In terms of Middle East affairs, the arts have not been effectively mobilized by modern American administrations to advance public diplomacy and civic education. The focus has been almost exclusively on controversial television and radio programming such as El-Arabiya and Radio Sawa — a one-way flow of content that provides little opportunity for exchange between U.S. citizens and the people of the Middle East.

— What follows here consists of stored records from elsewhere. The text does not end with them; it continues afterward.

(* ===== verification/GoStrings.v ===== *)
(** * Go's [strings], [strconv] and [slices] as the code uses them

    A Go [string] is a byte sequence, here a [string] of 8-bit [ascii]s.  Only
    the standard-library functions the modelled packages call are defined. *)

From stdpp Require Import pretty.
From S2P Require Import Prelude.
From Stdlib Require Export Ascii String.
From stdpp Require Export strings.

#[local] Open Scope Z_scope.

#[global] Arguments String.append : simpl nomatch.

(** ** Bytes *)

Definition byte_val (c : ascii) : Z := Z.of_N (N_of_ascii c).

Definition is_digit (c : ascii) : bool :=
  (48 <=? byte_val c) && (byte_val c <=? 57).

Definition is_upper (c : ascii) : bool :=
  (65 <=? byte_val c) && (byte_val c <=? 90).

Definition is_ascii_byte (c : ascii) : bool := byte_val c <? 128.

Definition to_lower_byte (c : ascii) : ascii :=
  if is_upper c then ascii_of_N (N_of_ascii c + 32) else c.

Fixpoint string_forallb (P : ascii → bool) (s : string) : bool :=
  match s with
  | EmptyString => true
  | String c t => P c && string_forallb P t
  end.

Definition is_ascii (s : string) : bool := string_forallb is_ascii_byte s.

(** [strings.ToLower] on ASCII strings (Go's ASCII fast path). *)
Fixpoint ascii_to_lower (s : string) : string :=
  match s with
  | EmptyString => EmptyString
  | String c t => String (to_lower_byte c) (ascii_to_lower t)
  end.

(** ** [strings] with a one-byte separator *)

Fixpoint contains_byte (sep : ascii) (s : string) : bool :=
  match s with
  | EmptyString => false
  | String c t => bool_decide (c = sep) || contains_byte sep t
  end.

(** [strings.Cut]: around the first separator. *)
Fixpoint Cut (sep : ascii) (s : string) : string * string * bool :=
  match s with
  | EmptyString => (EmptyString, EmptyString, false)
  | String c t =>
      if bool_decide (c = sep) then (EmptyString, t, true)
      else let '(a, b, ok) := Cut sep t in (String c a, b, ok)
  end.

(** Around the last separator: [strings.LastIndex] followed by slicing. *)
Fixpoint cut_last (sep : ascii) (s : string) : option (string * string) :=
  match s with
  | EmptyString => None
  | String c t =>
      match cut_last sep t with
      | Some (a, b) => Some (String c a, b)
      | None => if bool_decide (c = sep) then Some (EmptyString, t) else None
      end
  end.

(** [strings.Split] *)
Fixpoint Split (sep : ascii) (s : string) : list string :=
  match s with
  | EmptyString => [EmptyString]
  | String c t =>
      if bool_decide (c = sep) then EmptyString :: Split sep t
      else match Split sep t with
           | p :: ps => String c p :: ps
           | [] => [String c EmptyString]
           end
  end.

(** [strings.Count(s, sep)] *)
Fixpoint Count (sep : ascii) (s : string) : Z :=
  match s with
  | EmptyString => 0
  | String c t => (if bool_decide (c = sep) then 1 else 0) + Count sep t
  end.

(** ** Prefixes and suffixes *)

(** [strings.CutPrefix] *)
Fixpoint CutPrefix (p s : string) : option string :=
  match p, s with
  | EmptyString, _ => Some s
  | String a p', String b s' => if bool_decide (a = b) then CutPrefix p' s' else None
  | String _ _, EmptyString => None
  end.

Definition HasPrefix (s p : string) : bool :=
  match CutPrefix p s with Some _ => true | None => false end.

(** [strings.CutSuffix]: the part before the suffix. *)
Fixpoint CutSuffix (s suf : string) : option string :=
  if bool_decide (s = suf) then Some EmptyString
  else match s with
       | EmptyString => None
       | String c t =>
           match CutSuffix t suf with Some a => Some (String c a) | None => None end
       end.

Definition HasSuffix (s suf : string) : bool :=
  match CutSuffix s suf with Some _ => true | None => false end.

Fixpoint take_str (n : nat) (s : string) : string :=
  match n, s with
  | S m, String c t => String c (take_str m t)
  | _, _ => EmptyString
  end.

Fixpoint drop_str (n : nat) (s : string) : string :=
  match n, s with
  | S m, String _ t => drop_str m t
  | O, _ => s
  | _, EmptyString => EmptyString
  end.

Fixpoint repeat_str (c : string) (n : nat) : string :=
  match n with O => EmptyString | S m => c +:+ repeat_str c m end.

Fixpoint take_while (P : ascii → bool) (s : string) : string :=
  match s with
  | EmptyString => EmptyString
  | String c t => if P c then String c (take_while P t) else EmptyString
  end.

(** [strings.Contains] *)
Fixpoint Contains (s sub : string) : bool :=
  HasPrefix s sub || match s with EmptyString => false | String _ t => Contains t sub end.

(** [strings.EqualFold] against an ASCII constant without the letters k and s
    (the only ASCII letters with non-ASCII simple foldings). *)
Definition EqualFold (s t : string) : bool :=
  bool_decide (ascii_to_lower s = ascii_to_lower t).

(** ** JSON *)

(** The values of [encoding/json]; a key of an object occurs once. *)
Inductive json :=
| JNull
| JBool (b : bool)
| JNumber (s : string)
| JString (s : string)
| JArray (l : list json)
| JObject (m : list (string * json)).

(** ** [%q] *)

Definition double_quote : ascii := ascii_of_N 34.
Definition backslash : ascii := ascii_of_N 92.

Fixpoint quote_body (s : string) : string :=
  match s with
  | EmptyString => String double_quote EmptyString
  | String c t =>
      if bool_decide (c = double_quote) || bool_decide (c = backslash)
      then String backslash (String c (quote_body t)) else String c (quote_body t)
  end.

(** [%q], on printable text. *)
Definition q (s : string) : string := String double_quote (quote_body s).

(** ** [strconv.ParseInt(s, 10, 64)], also [strconv.Atoi] on 64-bit targets *)

Definition max_int64 : Z := 9223372036854775807.
Definition min_int64 : Z := -9223372036854775808.

Definition digit_val (c : ascii) : Z := byte_val c - 48.

Fixpoint digits_val_acc (acc : Z) (s : string) : option Z :=
  match s with
  | EmptyString => Some acc
  | String c t =>
      if is_digit c then digits_val_acc (acc * 10 + digit_val c) t else None
  end.

Definition ParseUint10 (s : string) : option Z :=
  match s with EmptyString => None | _ => digits_val_acc 0 s end.

Definition ParseInt10 (s : string) : option Z :=
  let '(neg, body) :=
    match s with
    | String c t =>
        if bool_decide (c = "+"%char) then (false, t)
        else if bool_decide (c = "-"%char) then (true, t) else (false, s)
    | EmptyString => (false, s)
    end in
  match ParseUint10 body with
  | Some n =>
      let v := if neg : bool then - n else n in
      if (min_int64 <=? v) && (v <=? max_int64) then Some v else None
  | None => None
  end.

(** ** Lemmas *)

Lemma append_nil_r (s : string) : s +:+ "" = s.
Proof. induction s as [|c s IH]; simpl; [done|by rewrite IH]. Qed.

Lemma append_assoc (a b c : string) : (a +:+ b) +:+ c = a +:+ (b +:+ c).
Proof. induction a as [|x a IH]; simpl; [done|by rewrite IH]. Qed.

Lemma string_length_app (a b : string) :
  String.length (a +:+ b) = (String.length a + String.length b)%nat.
Proof. induction a as [|x a IH]; simpl; [done|by rewrite IH]. Qed.

Lemma append_inj_l (a b c : string) : a +:+ b = a +:+ c → b = c.
Proof. induction a as [|x a IH]; simpl; [done|]. intros [= ?]. auto. Qed.

Lemma contains_byte_app sep (a b : string) :
  contains_byte sep (a +:+ b) = contains_byte sep a || contains_byte sep b.
Proof. induction a as [|x a IH]; simpl; [done|]. rewrite IH. by rewrite orb_assoc. Qed.
Lemma daysIn_bound m y : 28 ≤ daysIn m y ≤ 31.
Proof.
  unfold daysIn. destruct (m =? 2), (is_leap y), ((m =? 4) || (m =? 6) || (m =? 9) || (m =? 11)); lia.
Qed.

(** One step of the parser that succeeds. *)
Ltac parse lem := rewrite lem by lia; cbn [mbind option_bind].

(** The years RFC 3339 can write. *)
Definition printable (t : Z) : Prop :=
  let '(y, _, _) := civil_of_days (t / Second / 86400) in 0 ≤ y ≤ 9999.

(** From 1 January of year 0 to the end of year 9999. *)
Lemma printable_range t : -62167219200 <= t / Second < 253402300800 → printable t.
Proof.
  unfold printable. intros Ht. destruct (civil_of_days (t / Second / 86400)) as [[y m] d] eqn:Hc.
  apply civil_of_days_valid in Hc as (Hm & Hd & Hdays). pose proof (daysIn_bound m y).
  assert (-719528 ≤ t / Second / 86400 ≤ 2932896) as Hr.
  { split; [apply Z.div_le_lower_bound|apply Z.lt_succ_r, Z.div_lt_upper_bound]; lia. }
  rewrite <-Hdays in Hr. unfold days_of_civil in Hr.
  destruct (Z.leb_spec m 2); destruct (Z.ltb_spec 2 m); try lia.
  all: split; [apply Z.nlt_ge|apply Z.lt_succ_r, Z.nle_gt]; intros Hy.
  all: Z.to_euclidean_division_equations; lia.
Qed.

(** An instant printed in UTC is read back to the second. *)
Lemma ParseRFC3339_FormatRFC3339 t :
  printable t → ParseRFC3339 (FormatRFC3339 t) = Some (t / Second * Second).
Proof.
  unfold printable, FormatRFC3339, FormatDate, FormatClock.
  set (sec := t / Second). set (s := sec mod 86400).
  pose proof (Z_mod_lt sec 86400 ltac:(lia)) as Hs. fold s in Hs.
  pose proof (Z_div_mod_eq_full sec 86400) as Hsec.
  destruct (civil_of_days (sec / 86400)) as [[y m] d] eqn:Hc. intros Hy.
  apply civil_of_days_valid in Hc as (Hm & Hd & Hdays).
  assert (0 ≤ s / 3600 ≤ 23 ∧ 0 ≤ s / 60 mod 60 ≤ 59 ∧ 0 ≤ s mod 60 ≤ 59 ∧
          s / 3600 * 3600 + s / 60 mod 60 * 60 + s mod 60 = s) as (Hh & Hmi & Hse & Hsum).
  { Z.to_euclidean_division_equations. lia. }
  pose proof (daysIn_bound m y) as Hd31.
  rewrite !append_assoc. unfold ParseRFC3339.
  parse (digits_year y). parse skip_app. parse (digits_two m). parse (in_bounds_true 1 m).
  parse skip_app. parse (digits_two d). parse skip_app. unfold getnum.
  parse (digits_two (s / 3600)). parse (in_bounds_true 0 (s / 3600)). parse skip_app.
  parse (digits_two (s / 60 mod 60)). parse (in_bounds_true 0 (s / 60 mod 60)). parse skip_app.
  parse (digits_two (s mod 60)). parse (in_bounds_true 0 (s mod 60)).
  change (fraction "Z") with (0, "Z"%string). cbn iota beta.
  change (zone "Z") with (Some (0, ""%string)). cbn [mbind option_bind].
  rewrite bool_decide_true by done. cbn [mbind option_bind]. parse (in_bounds_true 1 d).
  rewrite Hdays. f_equal. lia.
Qed.

(** A leap day, a zone offset, a fraction, a day that does not exist. *)
Example leap_day : ParseRFC3339 "2024-02-29T12:34:56Z" = Some (1709210096 * Second).
Proof. vm_decide. Qed.
Example zone_and_fraction :
  ParseRFC3339 "2024-02-29T14:34:56.5+02:00" = Some (1709210096 * Second + 500 * Millisecond).
Proof. vm_decide. Qed.
Example no_leap_day : ParseRFC3339 "2023-02-29T12:34:56Z" = None.
Proof. vm_decide. Qed.
Example printed_instant : FormatRFC3339 (1709210096 * Second) = "2024-02-29T12:34:56Z".
Proof. vm_decide. Qed.
Example printed_micros : FormatMicros 3600 (1709210096 * Second + 1500) = "2024-02-29 13:34:56.000001".
Proof. vm_decide. Qed.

In October 2003, the U.S. State Department’s Advisory Group on Public Diplomacy for the Arab and Muslim World issued a report which concluded that the country’s “entire system of public diplomacy requires broad and deep transformation.” According to the report, the government’s efforts to influence the way the citizens of the Arab and Muslim world think of the U.S. is in serious trouble and “spin and manipulative public relations and propaganda are not the answer” (Source: “Changes in U.S. Diplomacy Sought,” Washington Post, October 2, 2003.) It can be argued that spin and manipulation are equally ineffective in the domestic arena.

Al Quds

Artist: Mohammed Melehi (Morocco)

Art may be what is needed. There is a solid arts tradition in American, Israeli, Arab, and Muslim societies; each has developed iconographies and styles that while unique to their own traditions and contexts, easily translate across cultures. Art, in essence, is a common language all cultures share. Art is valuable as a public diplomacy tool because it opens dialogue.

Art also absorbs criticism and dissension. People in disagreement can point to the work, not at each other. This reduces the tendency of discussions degenerating into personal attacks. When discussing political art, there are often at least some points of agreement on aesthetics, format, style, etc. This is useful, because when antagonists are able to be on the same side for some points, it makes it possible for them to imagine that there could be other areas of agreement. Art adds while politics subtracts.

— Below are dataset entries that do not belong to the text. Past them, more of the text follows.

(** The clients by number, each with its operation and the rest of its program,
    and the operations that took effect, in order. *)
Record state := mkState {
  srv : server;
  clients : gmap nat (op * prog resp (res error unit));
  log : list (nat * op)
}.

Definition settled (p : prog resp (res error unit)) : bool :=
  match p with Ret (Ok _) => true | _ => false end.

Definition is_get (c : call) : bool := match c with GetConfigMap => true | _ => false end.

(** An operation takes effect when its write is applied, or when it ends on
    what it has just read. *)
Inductive step : relation state :=
| step_start st i o :
    clients st !! i = None → op_ok o →
    step st (mkState (srv st) (<[i := (o, program_of o)]> (clients st)) (log st))
| step_call st i o c k r applied s' :
    clients st !! i = Some (o, Call c k) → serve (srv st) c r applied s' →
    step st (mkState s' (<[i := (o, k r)]> (clients st))
               (if applied || (is_get c && settled (k r)) then log st ++ [(i, o)] else log st)).

(** The stored map, [None] when it cannot be read; a nil map is empty. *)
Definition content (s : server) : option configs :=
  match sv_cm s with
  | None => Some ∅
  | Some cm => match existing_configs cm with Ok m => Some (default ∅ m) | Err _ => None end
  end.

Definition starts_with (m0 : configs) (st : state) : Prop :=
  clients st = ∅ ∧ log st = [] ∧ content (srv st) = Some m0 ∧ ascii_configs m0 ∧
  ∀ cm, sv_cm (srv st) = Some cm → cm_UID cm ≠ "" ∧ cm_ResourceVersion cm ≤ sv_version (srv st).

Definition replay (m0 : configs) (l : list (nat * op)) : configs :=
  foldl (λ m io, apply_op io.2 m) m0 l.

(** *** A discipline that makes a program atomic

    What a client knows of the server: nothing, that there was no object, or an
    object it has read. *)
Inductive knowledge := Nothing | Absent | Read (cm : ConfigMap).

Definition learn (c : call) : resp c → knowledge :=
  match c with
  | GetConfigMap => λ r,
      match r with
      | Ok cm => Read cm
      | Err e => if api_not_found e then Absent else Nothing
      end
  | _ => λ _, Nothing
  end.

Definition known_map (kn : knowledge) : option configs :=
  match kn with
  | Nothing => None
  | Absent => Some ∅
  | Read cm => match existing_configs cm with Ok m => Some (default ∅ m) | Err _ => None end
  end.

(** A write stores the operation's result on what was just read. *)
Definition may_write (f : configs → configs) (kn : knowledge) (c : call) : Prop :=
  match c with
  | CreateConfigMap cm => kn = Absent ∧ cm_Data cm !! ConfigMapKey = Some (Marshal (f ∅))
  | UpdateConfigMap cm => ∃ old m, kn = Read old ∧ known_map kn = Some m ∧
      cm_ResourceVersion cm = cm_ResourceVersion old ∧
      cm_Data cm !! ConfigMapKey = Some (Marshal (f m))
  | _ => True
  end.

(** Objects of the server have a UID. *)
Definition plausible (c : call) : resp c → Prop :=
  match c with
  | GetConfigMap => λ r, match r with Ok cm => cm_UID cm ≠ "" | Err _ => True end
  | _ => λ _, True
  end.

Definition write_accepted (c : call) : resp c → Prop :=
  match c with CreateConfigMap _ | UpdateConfigMap _ => accepted | _ => λ _, False end.

Definition write_succeeded (c : call) : resp c → Prop :=
  match c with CreateConfigMap _ | UpdateConfigMap _ => λ r, r = None | _ => λ _, False end.

(** A program that writes at most once, from what it has just read, and ends
    without a write only on an error or when there was nothing to do. *)
Fixpoint disciplined (f : configs → configs) (kn : knowledge) (p : prog resp (res error unit)) : Prop :=
  match p with
  | Ret r => r = Ok tt → ∃ m, known_map kn = Some m ∧ f m = m
  | Call c k =>
      may_write f kn c ∧ ∀ r, plausible c r →
        (write_accepted c r → ∃ a, k r = Ret a) ∧
        (write_succeeded c r ∨ disciplined f (learn c r) (k r))
  end.

Lemma existing_with cm m :
  ascii_configs m → existing_configs (with_configs cm m) = Ok (Some m).
Proof.
  intros Hm. unfold existing_configs, with_configs. simpl. rewrite lookup_insert_eq.
  destruct (Marshal m) eqn:HM; [by destruct (Marshal_not_empty m)|].
  by rewrite <- HM, Unmarshal_Marshal.
Qed.

Lemma disciplined_write_result f msg again rest retry (r : option api_error) :
  disciplined f Nothing retry →
  (r ≠ None → disciplined f Nothing (write_result msg again rest retry r)) ∧
  ((∀ e, r = Some e → again e = false) → ∃ a, write_result msg again rest retry r = Ret a).
Proof.
  intros Hretry. destruct r as [e|]; simpl.
  - split.
    + intros _. destruct (again e && _); simpl; [|done]. split; [done|]. intros _ _.
      split; [done|]. by right.
    + intros Ha. rewrite (Ha e eq_refl). by eexists.
  - split; [done|]. intros _. by eexists.
Qed.

Lemma set_loop_disciplined f n kn : disciplined f kn (set_loop f n).
Proof.
  revert kn. induction n as [|n IH]; intros kn; [done|].
  cbn [set_loop]. split; [done|]. intros r Hpl. split; [done|]. right.
  assert (∀ msg again (r : option api_error), accepted r → (∀ e, api_conflict e = false →
            api_already_exists e = false → again e = false) →
          ∃ a, write_result msg again n (set_loop f n) r = Ret a) as Hdone.
  { intros msg again r' Hr' Ha. apply (disciplined_write_result f msg again n _ r'); [apply IH|].
    intros e ->. by destruct Hr'; apply Ha. }
  destruct r as [cm|e]; cbn [learn].
  - simpl. destruct (existing_configs cm) as [[m|]|e] eqn:He; [|done..].
    simpl in Hpl. rewrite bool_decide_eq_false_2 by done. split.
    + exists cm, m. split_and!; [done|by simpl; rewrite He|done|]. simpl. by rewrite lookup_insert_eq.
    + intros r _. split.
      * intros Hr. apply Hdone; [done|]. by intros.
      * destruct r as [e|]; [|by left]. right. by apply disciplined_write_result.
  - destruct (api_not_found e) eqn:Hnf; simpl; rewrite Hnf; [|done]. simpl.
    split; [split; [done|]; simpl; by rewrite lookup_insert_eq|].
    intros r _. split.
    + intros Hr. apply Hdone; [done|]. by intros e' -> ->.
    + destruct r as [e'|]; [|by left]. right. by apply disciplined_write_result.
Qed.

Lemma delete_loop_disciplined id n kn : disciplined (delete id) kn (delete_loop id n).
Proof.
  revert kn. induction n as [|n IH]; intros kn; [done|].
  cbn [delete_loop]. split; [done|]. intros r Hpl. split; [done|]. right.
  destruct r as [cm|e]; cbn [learn].
  - simpl. destruct (existing_configs cm) as [m|e] eqn:He; [|done].
    destruct (default ∅ m !! id) eqn:Hid.
    + simpl. split.
      * exists cm, (default ∅ m). simpl. rewrite He, lookup_insert_eq. done.
      * intros r _. split.
        -- intros Hr. apply (disciplined_write_result (delete id)); [apply IH|].
           by intros e ->; destruct Hr.
        -- destruct r as [e|]; [|by left]. right. by apply disciplined_write_result.
    + simpl. intros _. exists (default ∅ m). rewrite He. split; [done|]. by apply delete_id.
  - simpl. destruct (api_not_found e) eqn:Hnf; simpl; [|done]. intros _. exists ∅.
    split; [done|]. apply delete_empty.
Qed.

Lemma program_disciplined o : op_ok o → disciplined (apply_op o) Nothing (program_of o).
Proof.
  destruct o as [id c|ids c|id]; intros Ho; cbn [program_of apply_op].
  - apply set_loop_disciplined.
  - unfold SetBranchesIPFiltering. destruct ids; [by destruct Ho|]. apply set_loop_disciplined.
  - apply delete_loop_disciplined.
Qed.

One can only have an opinion about art. Therefore, everyone’s perspective is equally valid, as far as art is concerned. This neutrality opens up a path to discuss the ideas behind the art, which may or may not be valid but at least have been made amenable to discussion through the creative process.

Art also has the potential to reinvigorate contemporary Middle East studies. This subject is often stultifyingly dull with its endless onslaught of facts, dates, events, and biographical data, as if real scholarship were made of such dry bits of information. By definition, what artists do is synthesize time and space and clarify the thoughts of the people in those moments. It is possible to introduce American audiences to the complex world of Middle East history through a study of such captured moments, with all the freight and awkwardness of academic discourse removed in the interest of introductory education.

Why not promote the rational, healthy exchange of views on the Middle East conflict — both domestically and internationally — through a permanent, revolving exhibit of poster art by Arab, Israeli, and American artists? Why not teach this critical history through the medium of posters? In effect, why not launch an Artists’ Call for Democracy? This exhibit has been developed as an experiment in these directions.